═══ RECORDS FOR THE TASK ═══

(* ===== verification/GoStrings.v ===== *)
(** * The parts of Go's [strings] and [strconv] the control plane uses

    A Go string is a byte string, modelled by [string].  The functions here
    follow the documented behaviour of the Go standard library functions of
    the same name; they are the vocabulary of the key formats
    ([model.BuildSubsetKey], node ids, host names). *)

From S2P Require Import Prelude.
Open Scope string_scope.
#[global] Arguments String.append !_ _ / : simpl nomatch.
Open Scope Z_scope.

(** ** [strings] *)

Fixpoint str_drop (n : nat) (s : string) : string :=
  match n, s with
  | O, _ => s
  | S n, String _ s' => str_drop n s'
  | S _, EmptyString => EmptyString
  end.

Definition HasPrefix (s pre : string) : bool := String.prefix pre s.

(** [strings.Cut], found part only: the text around the first occurrence of
    [sep]. *)
Fixpoint cut_at (s sep : string) : option (string * string) :=
  if String.prefix sep s then Some ("", str_drop (String.length sep) s)
  else match s with
       | EmptyString => None
       | String c s' =>
           match cut_at s' sep with
           | Some (b, a) => Some (String c b, a)
           | None => None
           end
       end.

Definition Cut (s sep : string) : string * string * bool :=
  match cut_at s sep with
  | Some (b, a) => (b, a, true)
  | None => (s, "", false)
  end.

Definition str_contains (s sep : string) : bool :=
  match cut_at s sep with Some _ => true | None => false end.

(** [strings.Split] for a separator that is not empty; the fuel is the length
    of the text, which every cut shortens. *)
Fixpoint split_fuel (fuel : nat) (s sep : string) : list string :=
  match fuel with
  | O => [s]
  | S fuel =>
      match cut_at s sep with
      | Some (b, a) => b :: split_fuel fuel a sep
      | None => [s]
      end
  end.

Definition Split (s sep : string) : list string :=
  split_fuel (String.length s) s sep.

(** [strings.LastIndex] for a one-byte separator ([None] for -1). *)
Fixpoint LastIndex (s : string) (c : ascii) : option nat :=
  match s with
  | EmptyString => None
  | String d s' =>
      match LastIndex s' c with
      | Some i => Some (S i)
      | None => if Ascii.eqb d c then Some O else None
      end
  end.

Fixpoint str_join (l : list string) (sep : string) : string :=
  match l with
  | [] => ""
  | [x] => x
  | x :: l' => x +:+ sep +:+ str_join l' sep
  end.

(** ** [strconv] *)

Definition digit_char (d : Z) : ascii := Ascii.ascii_of_nat (48 + Z.to_nat d).

Fixpoint dec_aux (fuel : nat) (n : Z) (acc : string) : string :=
  match fuel with
  | O => acc
  | S fuel =>
      let acc' := String (digit_char (n mod 10)) acc in
      if n <? 10 then acc' else dec_aux fuel (n / 10) acc'
  end.

(** [strconv.Itoa] on a 64-bit integer: at most 19 digits, so 20 units of
    fuel print every value. *)
Definition Itoa (n : Z) : string :=
  if n <? 0 then String "-" (dec_aux 20 (- n) "") else dec_aux 20 n "".

Definition char_digit (c : ascii) : option Z :=
  let n := Z.of_nat (Ascii.nat_of_ascii c) in
  if (48 <=? n) && (n <=? 57) then Some (n - 48) else None.

Fixpoint parse_digits (acc : Z) (s : string) : option Z :=
  match s with
  | EmptyString => Some acc
  | String c s' =>
      match char_digit c with
      | Some d => parse_digits (acc * 10 + d) s'
      | None => None
      end
  end.

Definition clamp_s64 (z : Z) : Z := Z.max (- two63) (Z.min z (two63 - 1)).

(** The value [strconv.Atoi] returns next to its error, which is what a caller
    that drops the error uses: 0 for a malformed number, the nearest bound for
    one out of range. *)
Definition Atoi_value (s : string) : Z :=
  let digits neg t :=
    match t with
    | EmptyString => 0
    | _ => match parse_digits 0 t with
           | Some z => clamp_s64 (if neg : bool then - z else z)
           | None => 0
           end
    end in
  match s with
  | String "-" t => digits true t
  | String "+" t => digits false t
  | t => digits false t
  end.

(** [strconv.Atoi] succeeds. *)
Definition Atoi_ok (s : string) : bool :=
  let digits neg t :=
    match t with
    | EmptyString => false
    | _ => match parse_digits 0 t with
           | Some z => let v := if neg : bool then - z else z in
                       (- two63 <=? v) && (v <? two63)
           | None => false
           end
    end in
  match s with
  | String "-" t => digits true t
  | String "+" t => digits false t
  | t => digits false t
  end.

(** Byte-wise [<] on strings. *)
Definition str_ltb (a b : string) : bool :=
  match String.compare a b with Lt => true | _ => false end.

(** ** Lemmas *)

Fixpoint no_char (c : ascii) (s : string) : bool :=
  match s with
  | EmptyString => true
  | String d s' => negb (Ascii.eqb d c) && no_char c s'
  end.

Lemma str_app_assoc (a b c : string) : (a +:+ b) +:+ c = a +:+ (b +:+ c).
Proof. induction a; simpl; congruence. Qed.

Lemma str_length_app a b :
  String.length (a +:+ b) = (String.length a + String.length b)%nat.
Proof. induction a; simpl; auto. Qed.

Lemma str_app_nil_r (a : string) : a +:+ "" = a.
Proof. induction a; simpl; congruence. Qed.

Lemma str_app_cons (a : string) c b : (a +:+ String c "") +:+ b = a +:+ String c b.
Proof. by rewrite str_app_assoc. Qed.

Lemma no_char_app c a b : no_char c (a +:+ b) = no_char c a && no_char c b.
Proof. induction a; simpl; [done|]. rewrite IHa. by rewrite andb_assoc. Qed.

Lemma prefix_nil s : String.prefix "" s = true.
Proof. by destruct s. Qed.

Lemma prefix_single c d s :
  String.prefix (String c "") (String d s) = Ascii.eqb c d.
Proof.
  simpl. destruct (Ascii.ascii_dec c d) as [->|Hne].
  - rewrite Ascii.eqb_refl. apply prefix_nil.
  - symmetry; by apply Ascii.eqb_neq.
Qed.

Lemma cut_at_app a c b :
  no_char c a = true -> cut_at (a +:+ String c b) (String c "") = Some (a, b).
Proof.
  induction a as [|d a IH]; intros Ha.
  - change ("" +:+ String c b) with (String c b).
    cbn [cut_at]. by rewrite prefix_single, Ascii.eqb_refl.
  - simpl in Ha; breflect.
    change (String d a +:+ String c b) with (String d (a +:+ String c b)).
    cbn [cut_at]. rewrite prefix_single, IH by done.
    rewrite Ascii.eqb_sym. by rewrite H.
Qed.

(** A prefix without the separator, and the rest, are recovered. *)
Lemma sep_inj c a1 b1 a2 b2 :
  no_char c a1 = true -> no_char c a2 = true ->
  a1 +:+ String c b1 = a2 +:+ String c b2 -> a1 = a2 /\ b1 = b2.
Proof.
  intros H1 H2 E. pose proof (cut_at_app a1 c b1 H1) as C1. rewrite E, (cut_at_app a2 c b2 H2) in C1.
  by simplify_eq.
Qed.

Lemma cut_at_none a c : no_char c a = true -> cut_at a (String c "") = None.
Proof.
  induction a as [|d a IH]; intros Ha; [done|].
  simpl in Ha; breflect. cbn [cut_at].
  rewrite prefix_single, IH by done. rewrite Ascii.eqb_sym. by rewrite H.
Qed.

Lemma cut_at_none_inv a c : cut_at a (String c "") = None -> no_char c a = true.
Proof.
  induction a as [|d a IH]; [done|].
  cbn [cut_at no_char]. rewrite prefix_single, Ascii.eqb_sym.
  destruct (Ascii.eqb d c); simpl; [done|].
  destruct (cut_at a (String c "")) as [[??]|] eqn:E; [done|auto].
Qed.

Lemma cut_at_some s c a b :
  cut_at s (String c "") = Some (a, b) ->
  s = a +:+ String c b /\ no_char c a = true.
Proof.
  revert a; induction s as [|d s IH]; intros a; [done|].
  cbn [cut_at]. rewrite prefix_single, Ascii.eqb_sym.
  destruct (Ascii.eqb d c) eqn:E.
  - intros ?; simplify_eq/=. apply Ascii.eqb_eq in E as ->. by destruct b.
  - destruct (cut_at s (String c "")) as [[a' b']|] eqn:E'; [|done].
    intros ?; simplify_eq. destruct (IH a') as [-> Hn]; [done|].
    simpl. by rewrite E, Hn.
Qed.

Lemma LastIndex_none s c : no_char c s = true -> LastIndex s c = None.
Proof.
  induction s as [|d s IH]; simpl; [done|]. intros H; breflect.
  rewrite IH by done. by rewrite H.
Qed.

Lemma LastIndex_none_inv s c : LastIndex s c = None -> no_char c s = true.
Proof.
  induction s as [|d s IH]; simpl; [done|].
  destruct (LastIndex s c); [done|]. destruct (Ascii.eqb d c); [done|]. auto.
Qed.

Lemma LastIndex_app a c b :
  no_char c b = true -> LastIndex (a +:+ String c b) c = Some (String.length a).
Proof.
  intros Hb. induction a as [|d a IH]; simpl.
  - by rewrite LastIndex_none, Ascii.eqb_refl.
  - by rewrite IH.
Qed.

Lemma str_drop_app a b : str_drop (String.length a) (a +:+ b) = b.
Proof. by induction a. Qed.

Lemma str_drop_app_succ a c b :
  str_drop (S (String.length a)) (a +:+ String c b) = b.
Proof. induction a; simpl; [by destruct b|done]. Qed.

Lemma split_fuel_single n s c :
  no_char c s = true -> split_fuel n s (String c "") = [s].
Proof. intros. destruct n; simpl; [done|]. by rewrite cut_at_none. Qed.

Lemma split_fuel_cons n a c b :
  no_char c a = true ->
  split_fuel (S n) (a +:+ String c b) (String c "") = a :: split_fuel n b (String c "").
Proof. intros. cbn [split_fuel]. by rewrite cut_at_app. Qed.

(** Joining the parts of a split gives the text back. *)
Lemma split_fuel_join n s c :
  str_join (split_fuel n s (String c "")) (String c "") = s.
Proof.
  revert s; induction n as [|n IH]; intros s; [done|]. cbn [split_fuel].
  destruct (cut_at s (String c "")) as [[a b]|] eqn:E; [|done].
  apply cut_at_some in E as [-> _]. specialize (IH b).
  destruct (split_fuel n b (String c "")) as [|y l] eqn:El; cbn [str_join].
  - destruct n; cbn in El; [done|].
    by destruct (cut_at b (String c "")) as [[??]|].
  - change (match l with [] => y | _ :: _ => y +:+ String c "" +:+ str_join l (String c "") end)
      with (str_join (y :: l) (String c "")) in *.
    f_equal. simpl. f_equal. apply IH.
Qed.

Lemma char_digit_char d : 0 <= d < 10 -> char_digit (digit_char d) = Some d.
Proof.
  intros Hd. assert (d = 0 \/ d = 1 \/ d = 2 \/ d = 3 \/ d = 4 \/ d = 5 \/ d = 6
    \/ d = 7 \/ d = 8 \/ d = 9) as Hc by lia.
  by destruct_or! Hc; subst.
Qed.

Lemma parse_dec_aux fuel n acc :
  0 <= n < 10 ^ Z.of_nat fuel ->
  parse_digits 0 (dec_aux fuel n acc) = parse_digits n acc.
Proof.
  revert n acc; induction fuel as [|fuel IH]; intros n acc Hn.
  { simpl in *. by replace n with 0 by lia. }
  rewrite Nat2Z.inj_succ, Z.pow_succ_r in Hn by lia.
  cbn [dec_aux]. destruct (Z.ltb_spec n 10).
  - rewrite Z.mod_small by lia. cbn [parse_digits].
    rewrite char_digit_char by lia. f_equal; lia.
  - rewrite IH.
    + cbn [parse_digits]. rewrite char_digit_char by (apply Z.mod_pos_bound; lia).
      f_equal. pose proof (Z.div_mod n 10). lia.
    + split; [apply Z.div_pos; lia|]. apply Z.div_lt_upper_bound; lia.
Qed.

Definition is_digit (c : ascii) : bool := bool_decide (is_Some (char_digit c)).

Fixpoint all_digits (s : string) : bool :=
  match s with
  | EmptyString => true
  | String c s' => is_digit c && all_digits s'
  end.

Lemma dec_aux_digits fuel n acc :
  0 <= n -> all_digits acc = true -> all_digits (dec_aux fuel n acc) = true.
Proof.
  revert n acc; induction fuel as [|fuel IH]; intros n acc Hn Ha; [done|].
  cbn [dec_aux]. assert (all_digits (String (digit_char (n mod 10)) acc) = true).
  { cbn [all_digits]. rewrite Ha, andb_true_r. unfold is_digit.
    apply bool_decide_eq_true. rewrite char_digit_char; [by eexists|].
    apply Z.mod_pos_bound; lia. }
  destruct (Z.ltb_spec n 10); [done|]. apply IH; [apply Z.div_pos; lia|done].
Qed.

Lemma dec_aux_nonempty fuel n acc :
  exists c s, dec_aux (S fuel) n acc = String c s.
Proof.
  revert n acc; induction fuel as [|fuel IH]; intros n acc; cbn [dec_aux].
  - destruct (n <? 10); eauto.
  - destruct (n <? 10); [eauto|]. apply IH.
Qed.

Lemma no_char_digits c s :
  all_digits s = true -> is_digit c = false -> no_char c s = true.
Proof.
  induction s as [|d s IH]; simpl; [done|]. intros H Hc; breflect.
  rewrite IH by done. rewrite andb_true_r. apply negb_true_iff, Ascii.eqb_neq.
  intros ->. congruence.
Qed.

(** A printed number contains no character that is neither a digit nor the
    sign. *)
Lemma no_char_Itoa c z :
  is_digit c = false -> c <> "-"%char -> no_char c (Itoa z) = true.
Proof.
  intros Hc Hm. unfold Itoa. destruct (Z.ltb_spec z 0).
  - cbn [no_char]. rewrite no_char_digits; [|by apply dec_aux_digits; [lia|]|done].
    rewrite andb_true_r. apply negb_true_iff, Ascii.eqb_neq. congruence.
  - apply no_char_digits; [|done]. by apply dec_aux_digits.
Qed.

Lemma Itoa_Atoi z : in_s64 z -> Atoi_value (Itoa z) = z.
Proof.
  unfold in_s64, two63. intros Hz.
  assert (Hclamp : clamp_s64 z = z) by (unfold clamp_s64, two63; lia).
  unfold Itoa. destruct (Z.ltb_spec z 0).
  - unfold Atoi_value.
    destruct (dec_aux_nonempty 19 (- z) "") as (c & s & E). rewrite E, <- E.
    rewrite parse_dec_aux by (simpl; lia). simpl.
    by rewrite Z.opp_involutive.
  - destruct (dec_aux_nonempty 19 z "") as (c & s & E).
    assert (Hd : all_digits (dec_aux 20 z "") = true) by (by apply dec_aux_digits).
    assert (Hp : parse_digits 0 (dec_aux 20 z "") = Some z)
      by (rewrite parse_dec_aux; [done|simpl; lia]).
    rewrite E in *. cbn [all_digits] in Hd. breflect.
    unfold Atoi_value. rewrite Hp, Hclamp.
    assert (c <> "-"%char) by (intros ->; done).
    assert (c <> "+"%char) by (intros ->; done).
    destruct c as [[] [] [] [] [] [] [] []]; done.
Qed.

(** A printed number is read back without an error. *)
Lemma Itoa_ok z : in_s64 z -> Atoi_ok (Itoa z) = true.
Proof.
  unfold in_s64. intros Hz. assert (Hr : ((- two63 <=? z) && (z <? two63)) = true).
  { apply andb_true_iff. rewrite Z.leb_le, Z.ltb_lt. done. }
  unfold two63 in *. unfold Itoa. destruct (Z.ltb_spec z 0).
  - unfold Atoi_ok.
    destruct (dec_aux_nonempty 19 (- z) "") as (c & s & E). rewrite E, <- E.
    rewrite parse_dec_aux by (simpl; lia). simpl.
    by rewrite Z.opp_involutive.
  - destruct (dec_aux_nonempty 19 z "") as (c & s & E).
    assert (Hd : all_digits (dec_aux 20 z "") = true) by (by apply dec_aux_digits).
    assert (Hp : parse_digits 0 (dec_aux 20 z "") = Some z)
      by (rewrite parse_dec_aux; [done|simpl; lia]).
    rewrite E in *. cbn [all_digits] in Hd. apply andb_true_iff in Hd as [? ?].
    unfold Atoi_ok, two63. rewrite Hp, Hr.
    assert (c <> "-"%char) by (intros ->; done).
    assert (c <> "+"%char) by (intros ->; done).
    destruct c as [[] [] [] [] [] [] [] []]; done.
Qed.

(** [++] is list concatenation from here on; strings use [+:+]. *)
Open Scope list_scope.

═══

Using the entries shown above, reproduce verbatim the lines from the line bearing "Fixpoint LastIndex (s" to the line bearing "(** ** [strconv] *)", inclusive.

= YOUR RESPONSE =
Fixpoint LastIndex (s : string) (c : ascii) : option nat :=
  match s with
  | EmptyString => None
  | String d s' =>
      match LastIndex s' c with
      | Some i => Some (S i)
      | None => if Ascii.eqb d c then Some O else None
      end
  end.

Fixpoint str_join (l : list string) (sep : string) : string :=
  match l with
  | [] => ""
  | [x] => x
  | x :: l' => x +:+ sep +:+ str_join l' sep
  end.

(** ** [strconv] *)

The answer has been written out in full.